For innovation: Amplify the low signal

10-Crow-whispers-in-ear-sm

Crow brings the daylight, by Ruth Meharg

My work often involves getting familiar with a new country and sector in a short amount of time, discussing challenges with many different stakeholders and together developing and implementing strategies for change.

One skill which is crucial for this is the ability to detect patterns quickly, understand what the common themes are, the issues, people, strategies and conflicts which are mentioned again and again. What is the shared story on which we can build our planning? What are the loudest and most consistent signals?
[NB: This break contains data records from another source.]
(** The URLs and the paths of the download requests of a trace. *)
Definition download_request (e : effect) : option (string * string) :=
  match e with
  | DownloadsDownload url filename => Some (url, filename)
  | _ => None
  end.



Definition is_start (m : message) : bool :=
  match m with StartScrape => true | _ => false end.

Definition count_effects (f : effect → bool) (out : list effect) : nat :=
  length (filter (λ e, f e = true) out).

Definition count_messages (f : message → bool) (ms : list message) : nat :=
  length (filter (λ m, f m = true) ms).

(** The thumbnails, and the destinations, of all payloads of a message
    sequence, in arrival order. *)
Definition all_thumbnails (ms : list message) : list string :=
  flat_map (λ m, thumbnails (payload m)) ms.

Definition all_destinations (ms : list message) : list string :=
  flat_map (λ m, destinations (payload m)) ms.

(** ** Vocabulary of the further properties: the page agent *)

(** The messages a trace of the page agent sends to the coordinator. *)
Definition sent_message (e : agentEffect) : option message :=
  match e with RuntimeSendMessage m => Some m | _ => None end.

Definition sent_messages (out : list agentEffect) : list message :=
  omap sent_message out.



(** The [i]-th scroll-and-wait cycle of the lazy-load loop started on [p]:
    a scroll to the height measured before it, then the wait. *)
Definition scroll_round (p : page) (i : nat) : list agentEffect :=
  [ScrollTo 0 (heights p (scrolled p + i)); Wait 2000].





(** The directives a trace of the coordinator sends to the page agent. *)
Definition directive_sent (e : effect) : option directive :=
  match e with TabsSendMessage d => Some d | _ => None end.

Definition directives_sent (out : list effect) : list directive :=
  omap directive_sent out.

(** A character that the decimal printer never writes. *)
Definition not_a_digit (c : ascii) : Prop := ∀ d : N, pretty_N_char d ≠ c.


(** ** Page agent: the helper [getFilenameFromUrl] *)

Module JSArray.

(** [array.pop()]: the last element, [undefined] on an empty array, and
    the array that is left. *)
Definition pop (a : list string) : option string * list string :=
  (last a, removelast a).

End JSArray.

(** A string, or [undefined], read as a condition: only a non-empty
    string is truthy. *)
Definition truthy_string (v : option string) : bool :=
  match v with
  | Some s => negb (bool_decide (s = ""%string))
  | None => false
  end.

Section GetFilename.

(** [new URL(url).pathname]; [None] when the constructor throws. *)
Variable URL_pathname : string -> option string.
(** *** Rows and instances *)

Lemma filter_not_pk (rows : list row) pk :
  pk ∉ map r_pk rows ->
  List.filter (fun r' => negb (bool_decide (r_pk r' = pk))) rows = rows.
Proof.
  induction rows as [|r rows IH]; simpl; [done|].
  rewrite not_elem_of_cons. intros [Hne Hnot].
  rewrite bool_decide_eq_false_2 by done. simpl. by rewrite IH.
Qed.

Lemma unique_instances_NoDup (rows : list row) :
  NoDup (map r_pk rows) -> unique_instances rows = rows.
Proof.
  induction rows as [|r rows IH]; simpl; [done|].
  rewrite NoDup_cons. intros [Hnot Hnd].
  rewrite IH by done. by rewrite filter_not_pk.
Qed.

Lemma NoDup_pk_sublist (l k : list row) :
  sublist l k -> NoDup (map r_pk k) -> NoDup (map r_pk l).
Proof.
  intros Hs Hnd. apply (sublist_NoDup _ (r_pk <$> k)); [exact Hnd|].
  by apply fmap_sublist.
Qed.

Lemma sublist_List_filter {A} (f : A -> bool) (l : list A) :
  sublist (List.filter f l) l.
Proof.
  induction l as [|x l IH]; simpl; [constructor|].
  destruct (f x); by constructor.
Qed.

Lemma fetch_batches_all (turns n : nat) (rows : list row) :
  (0 < n)%nat -> (length rows < turns)%nat ->
  NoDup (map r_pk rows) ->
  concat (map unique_instances (fetch_batches turns n rows)) = rows.
Proof.
  intros Hn. revert rows.
  induction turns as [|turns IH]; intros rows Hlen Hnd; [lia|].
  change (fetch_batches (S turns) n rows)
    with (match take n rows with
          | [] => []
          | fetch => fetch :: fetch_batches turns n (drop n rows)
          end).
  destruct (take n rows) as [|r batch] eqn:Htake.
  - destruct rows as [|r rows]; [done|].
    destruct n; [lia | discriminate].
  - assert (Hrows : (r :: batch) ++ drop n rows = rows)
      by (rewrite <- Htake; apply take_drop).
    assert (Hlt : (length (drop n rows) < turns)%nat).
    { rewrite length_drop. destruct rows as [|? rows]; [discriminate|].
      simpl in *. lia. }
    assert (Hb : NoDup (map r_pk (r :: batch))).
    { rewrite <- Htake. eapply NoDup_pk_sublist; [apply sublist_take | done]. }
    change (concat (map unique_instances
                        ((r :: batch) :: fetch_batches turns n (drop n rows))))
      with (unique_instances (r :: batch)
              ++ concat (map unique_instances
                             (fetch_batches turns n (drop n rows)))).
    rewrite (unique_instances_NoDup _ Hb), IH; [exact Hrows | exact Hlt |].
    eapply NoDup_pk_sublist; [apply sublist_drop | done].
Qed.
(** ** Patch application *)

(** A diff whose target the guard denies: the result names no file. *)
Lemma denied_target_is_not_reported :
  tools.isPathAllowed Sample.host Sample.patcher "/etc/passwd" = false /\
  GoStrings.Contains Sample.diff "/etc/passwd" = true /\
  tools.ApplyError
    (fst (tools.ApplyPatch Sample.host Sample.patcher Sample.diff
            Sample.world))
  = "failed to parse diff: diff parsing not implemented" /\
  GoStrings.Contains
    (tools.ApplyError
       (fst (tools.ApplyPatch Sample.host Sample.patcher Sample.diff
               Sample.world)))
    "/etc/passwd" = false.
Proof. repeat split; reflexivity. Qed.

(** C5 (amended). [ApplyPatch] changes no file and applies no part of
    a patch set, on any diff: it stops at the parsing of the diff,
    which is not implemented, and returns a failure with that error.
    The path guard is not reached, so the result never says that a
    path is not allowed, whatever the diff targets. *)
Theorem ApplyPatch_stops_at_parsing (h : sys.Host) (p : tools.Patcher)
    (diff : string) (w : sys.World) :
  tools.ApplyPatch h p diff w
  = ({| tools.Applied := false; tools.Files := [];
        tools.ApplyError :=
          "failed to parse diff: diff parsing not implemented" |}, w) /\
  GoStrings.Contains
    (tools.ApplyError (fst (tools.ApplyPatch h p diff w)))
    "path not allowed" = false.
Proof. split; reflexivity. Qed.

(** ** The placeholders *)

(** C7 (the code departs from the claim). [Engine.Apply] and
    [Engine.CreatePR] return a success and no error on every input,
    whereas the placeholders of the patcher return an error that says
    the work is not implemented. *)
Theorem placeholders_of_the_engine_succeed (e : engine.Engine)
    (plan : engine.Plan) (approveLevel : string) (opts : engine.PROptions)
    (w : sys.World) :
  engine.Apply e plan approveLevel w
  = (sys.Ok {| engine.Success := true; engine.Error := EmptyString;
               engine.Files := [] |}, w) /\
  engine.CreatePR e opts w
  = (sys.Ok {| engine.URL := "https://github.com/example/repo/pull/123" |},
     w).
Proof. split; reflexivity. Qed.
However, one great risk when listening for the common pattern is that you distill the story that everybody knows already and focus on the issues that everybody agrees are THE issues. If you want to help people discover new possibilities, experiment with new solutions, discover the positive deviants that exist already, you have to grow a third ear which listens for things that are only said in passing (or not at all), for ideas that people laugh about or don’t dare believe in, for challenges that cannot be discussed out in the open and sometimes you have to be the one who mentions that the emperor might have forgotten to get dressed…

But how do you know what is an interesting low signal and what is just plain noise?
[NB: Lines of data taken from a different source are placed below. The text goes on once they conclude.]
(** X14: a str compared with a number is not a silent false: when the
    field resolves to a str and the operand is a number, or the other way
    round, gt, lt and in raise TypeError; only eq answers, with false. *)
Theorem str_against_number_raises (path : string) (val tx v : value) :
  resolve (Py.split_dots path) tx = Some v ->
  (exists s b, v = VStr s /\ Py.num val = Some b) \/
  (exists a s, Py.num v = Some a /\ val = VStr s) ->
  Condition_eval (VStr path) (VStr "gt") val tx = Err TypeError /\
  Condition_eval (VStr path) (VStr "lt") val tx = Err TypeError /\
  Condition_eval (VStr path) (VStr "in") val tx = Err TypeError /\
  Condition_eval (VStr path) (VStr "eq") val tx = Ok false.
Proof.
  intros Hres Hkinds.
  assert (Hv : v <> VNone).
  { destruct Hkinds as [[s [b [-> _]]] | [a [s [Ha _]]]];
      [discriminate | intros ->; discriminate]. }
  destruct (known_op_dispatch path val tx Hres Hv) as [-> [-> [-> ->]]].
  destruct Hkinds as [[s [b [-> Hb]]] | [a [s [Ha ->]]]].
  - destruct val; try discriminate; repeat split; reflexivity.
  - destruct v; try discriminate; repeat split; reflexivity.
Qed.

Lemma str_against_number_raises_witness :
  resolve (Py.split_dots "currency") (Demo.tx true 15000) = Some (VStr "EUR") /\
  Condition_eval (VStr "currency") (VStr "gt") (VInt 100) (Demo.tx true 15000)
  = Err TypeError /\
  Condition_eval (VStr "currency") (VStr "eq") (VInt 100) (Demo.tx true 15000)
  = Ok false.
Proof.
  split; [reflexivity |].
  pose proof (@str_against_number_raises "currency" (VInt 100) (Demo.tx true 15000)
                (VStr "EUR") eq_refl
                (or_introl (ex_intro _ "EUR" (ex_intro _ (inject_Z 100) (conj eq_refl eq_refl)))))
    as [Hgt [_ [_ Heq]]].
  split; [exact Hgt | exact Heq].
Defined.

(** * Further properties of the rule compiler *)

(** Induction on values through lists and dicts. *)
Lemma value_nested_ind (P : value -> Prop) :
  P VNone ->
  (forall b, P (VBool b)) ->
  (forall n, P (VInt n)) ->
  (forall q, P (VFloat q)) ->
  (forall s, P (VStr s)) ->
  (forall l, Forall P l -> P (VList l)) ->
  (forall d, Forall (fun kv => P (snd kv)) d -> P (VDict d)) ->
  forall v, P v.
Proof.
  intros HNone HBool HInt HFloat HStr HList HDict.
  fix IH 1.
  intros [| b | n | q | s | l | d];
    [exact HNone | apply HBool | apply HInt | apply HFloat | apply HStr | |].
  - apply HList. induction l as [| x l IHl]; constructor; [apply IH | exact IHl].
  - apply HDict. induction d as [| [k x] d IHd]; constructor; [apply IH | exact IHd].
Qed.

Lemma lookup_In (k : string) (d : list (string * value)) (v : value) :
  Py.lookup k d = Some v -> In (k, v) d.
Proof.
  induction d as [| [k' x] d IH]; cbn [Py.lookup]; [discriminate |].
  destruct (String.eqb_spec k' k) as [-> | _]; intros H.
  - injection H as ->. now left.
  - right. now apply IH.
Qed.

Lemma item_has_key (d : list (string * value)) (k : string) (v : value) :
  Py.item d k = Ok v -> Py.has_key k d = true.
Proof.
  unfold Py.item, Py.has_key. now destruct (Py.lookup k d).
Qed.

Lemma built_is_accepted : forall spec : value,
  ((exists n, build_node spec = Ok n) -> accepted spec) /\
  (forall cs, spec = VList cs ->
              Forall (fun c => (exists n, build_node c = Ok n) -> accepted c) cs).
Proof.
  apply value_nested_ind;
    try (intros; split; [intros [nd Hnd]; discriminate | intros cs Hcs; discriminate]).
  - intros l IH. split; [intros [nd Hnd]; discriminate |].
    intros cs Hcs. injection Hcs as <-.
    eapply Forall_impl; [| exact IH]. now intros c [Hc _].
  - intros d IH. split; [| intros cs Hcs; discriminate].
    intros [n Hn]. rewrite build_node_dict in Hn.
    destruct (Py.has_key "all" d || Py.has_key "any" d) eqn:Hkey.
    + cbv zeta in Hn. unfold Py.item in Hn.
      destruct (Py.lookup (if Py.has_key "all" d then "all" else "any") d)
        as [sub |] eqn:Hsub; [| discriminate].
      cbn [bind] in Hn.
      destruct sub as [| | | | s | cs | kvs]; try discriminate.
      * destruct s as [| c s]; [| discriminate].
        eapply accepted_no_items; [exact Hsub | now right].
      * cbn [Py.iter bind] in Hn.
        destruct (mapM build_node cs) as [children |] eqn:Hch; [| discriminate].
        apply accepted_composite with cs; [exact Hsub |].
        rewrite Forall_forall in IH.
        destruct (IH _ (lookup_In _ _ Hsub)) as [_ Hcs].
        specialize (Hcs cs eq_refl).
        apply mapM_Forall2 in Hch. clear - Hcs Hch.
        induction Hch as [| c n cs children Hc _ IHch]; constructor.
        -- inversion Hcs; subst. eauto.
        -- inversion Hcs; subst. now apply IHch.
      * destruct kvs as [| [k x] kvs]; [| discriminate].
        eapply accepted_no_items; [exact Hsub | now left].
    + apply orb_false_iff in Hkey. destruct Hkey as [Hall Hany].
      destruct (Py.item d "field") as [f |] eqn:Hf; [| discriminate].
      destruct (Py.item d "op") as [o |] eqn:Ho; [| discriminate].
      destruct (Py.item d "value") as [v |] eqn:Hv; [| discriminate].
      apply accepted_condition; try assumption; eapply item_has_key; eauto.
Qed.

Lemma accepted_is_built : forall spec : value,
  accepted spec -> exists n, build_node spec = Ok n.
Proof.
  fix IH 2. intros spec [d Hall Hany Hf Ho Hv | d cs Hsub Hcs | d sub Hsub Hempty].
  - apply build_node_total. now apply wf_condition.
  - assert (Hch : exists ns, mapM build_node cs = Ok ns).
    { clear Hsub. revert cs Hcs. fix IHcs 2. intros cs [| c cs' Hc Hcs'].
      - now exists [].
      - destruct (IH c Hc) as [n Hn]. destruct (IHcs cs' Hcs') as [ns Hns].
        simpl. rewrite Hn, Hns. simpl. eauto. }
    destruct Hch as [ns Hns].
    rewrite build_node_dict.
    assert (Hkey : Py.has_key "all" d || Py.has_key "any" d = true).
    { destruct (Py.has_key "all" d) eqn:E; [reflexivity |].
      simpl. unfold Py.has_key. now rewrite Hsub. }
    rewrite Hkey. cbv zeta. unfold Py.item. rewrite Hsub. simpl.
    rewrite Hns. simpl. eauto.
  - rewrite build_node_dict.
    assert (Hkey : Py.has_key "all" d || Py.has_key "any" d = true).
    { destruct (Py.has_key "all" d) eqn:E; [reflexivity |].
      simpl. unfold Py.has_key. now rewrite Hsub. }
    rewrite Hkey. cbv zeta. unfold Py.item. rewrite Hsub.
    destruct Hempty as [-> | ->]; simpl; eauto.
Qed.

(** X15: among the values of JSON and plain YAML (None, booleans,
    numbers, strings, sequences, mappings keyed by strings), [build_node]
    succeeds on exactly the accepted specifications: a mapping with field,
    op and value and neither all nor any, or a mapping whose all (any,
    when there is no all) is a sequence of accepted specifications, an
    empty mapping or an empty string.  Every other such value raises.
    (Python builds a composite from any iterable without items; the empty
    set and the empty bytes of tagged YAML are not values of [value].) *)
Theorem build_node_accepts_exactly (spec : value) :
  (exists n, build_node spec = Ok n) <-> accepted spec.
Proof.
  split; [apply built_is_accepted | apply accepted_is_built].
Qed.

(** X16: when a specification has the key all, the node depends on that
    entry only: any, field, op and value beside it are ignored. *)
Theorem all_takes_precedence (d : list (string * value)) (sub : value) :
  Py.lookup "all" d = Some sub ->
  build_node (VDict d) = build_node (VDict [("all", sub)]).
Proof.
  intros H. rewrite !build_node_dict.
  assert (Hkey : Py.has_key "all" d = true) by (unfold Py.has_key; now rewrite H).
  rewrite Hkey. cbn [orb]. cbv zeta. unfold Py.item. rewrite H. reflexivity.
Qed.

Lemma all_takes_precedence_witness :
  Py.lookup "all" [("any", VList [Demo.cond "amount" "gt" (VInt 1)]);
                   ("all", VList []);
                   ("field", VStr "amount")] = Some (VList []) /\
  build_node (VDict [("any", VList [Demo.cond "amount" "gt" (VInt 1)]);
                     ("all", VList []);
                     ("field", VStr "amount")])
  = build_node (VDict [("all", VList [])]).
Proof.
  split; [reflexivity |].
  exact (@all_takes_precedence
           [("any", VList [Demo.cond "amount" "gt" (VInt 1)]);
            ("all", VList []);
            ("field", VStr "amount")] (VList []) eq_refl).
Defined.

Lemma mapM_app {A B : Type} (f : A -> result B) (l1 l2 : list A) :
  mapM f (l1 ++ l2) = (ys1 <- mapM f l1 ;; ys2 <- mapM f l2 ;; Ok (ys1 ++ ys2)).
Proof.
  induction l1 as [| x l1 IH]; cbn [app mapM bind].
  - now destruct (mapM f l2).
  - destruct (f x); [| reflexivity]. cbn [bind]. rewrite IH.
    destruct (mapM f l1); [| reflexivity]. cbn [bind].
    now destruct (mapM f l2).
Qed.

Lemma mapM_of_Forall2 {A B : Type} (f : A -> result B) (l : list A) (ys : list B) :
  Forall2 (fun x y => f x = Ok y) l ys -> mapM f l = Ok ys.
Proof.
  induction 1 as [| x y l ys Hx _ IH]; cbn [mapM]; [reflexivity |].
  now rewrite Hx, IH.
Qed.

Section LoaderProperties.

Variable int_of_str : string -> option Z.

(** X17: loading is all or nothing and stops at the first rule that does
    not load: the error is that rule's, the rules after it are not looked
    at, and [update_policy] keeps the active rule set. *)
Theorem load_stops_at_first_error (good rest : list value) (bad : value)
    (e : error) (engine : list Rule) :
  Forall (fun r => exists rule, load_rule int_of_str r = Ok rule) good ->
  load_rule int_of_str bad = Err e ->
  load_rules_from_yaml int_of_str (VList (good ++ bad :: rest)) = Err e /\
  update_policy int_of_str (VList (good ++ bad :: rest)) engine = (engine, Http400 e).
Proof.
  intros Hgood Hbad.
  assert (Hload : load_rules_from_yaml int_of_str (VList (good ++ bad :: rest)) = Err e).
  { unfold load_rules_from_yaml. cbn [Py.iter bind]. rewrite mapM_app.
    destruct (mapM_total _ Hgood) as [rules [-> _]]. cbn [bind mapM].
    now rewrite Hbad. }
  split; [exact Hload |]. unfold update_policy. now rewrite Hload.
Qed.

(** X18: rules are loaded item by item and in order: loading a sequence
    that is two sequences put together gives the rules of the first
    followed by the rules of the second. *)
Theorem load_is_itemwise (first second : list value) :
  load_rules_from_yaml int_of_str (VList (first ++ second)) =
  (rules1 <- load_rules_from_yaml int_of_str (VList first) ;;
   rules2 <- load_rules_from_yaml int_of_str (VList second) ;;
   Ok (rules1 ++ rules2)).
Proof.
  unfold load_rules_from_yaml. cbn [Py.iter bind]. apply mapM_app.
Qed.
I tend to pick up a number of different half-sentence ideas as I travel through the system and then I try them out when I talk to the next person. Many of the ideas don’t make it to the third or forth discussion but every once in a while, the next person says: “Well, I hadn’t thought about that but now that you say it…” and they start adding weight, color, texture and context to this idea.  And slowly a new door opens, a different approach emerges or we develop a clearer understanding of a long overlooked risk.

Amplifying a low signal is something I could never do alone, it is rather that I start bouncing these signals off other people and see if they disappear or become stronger.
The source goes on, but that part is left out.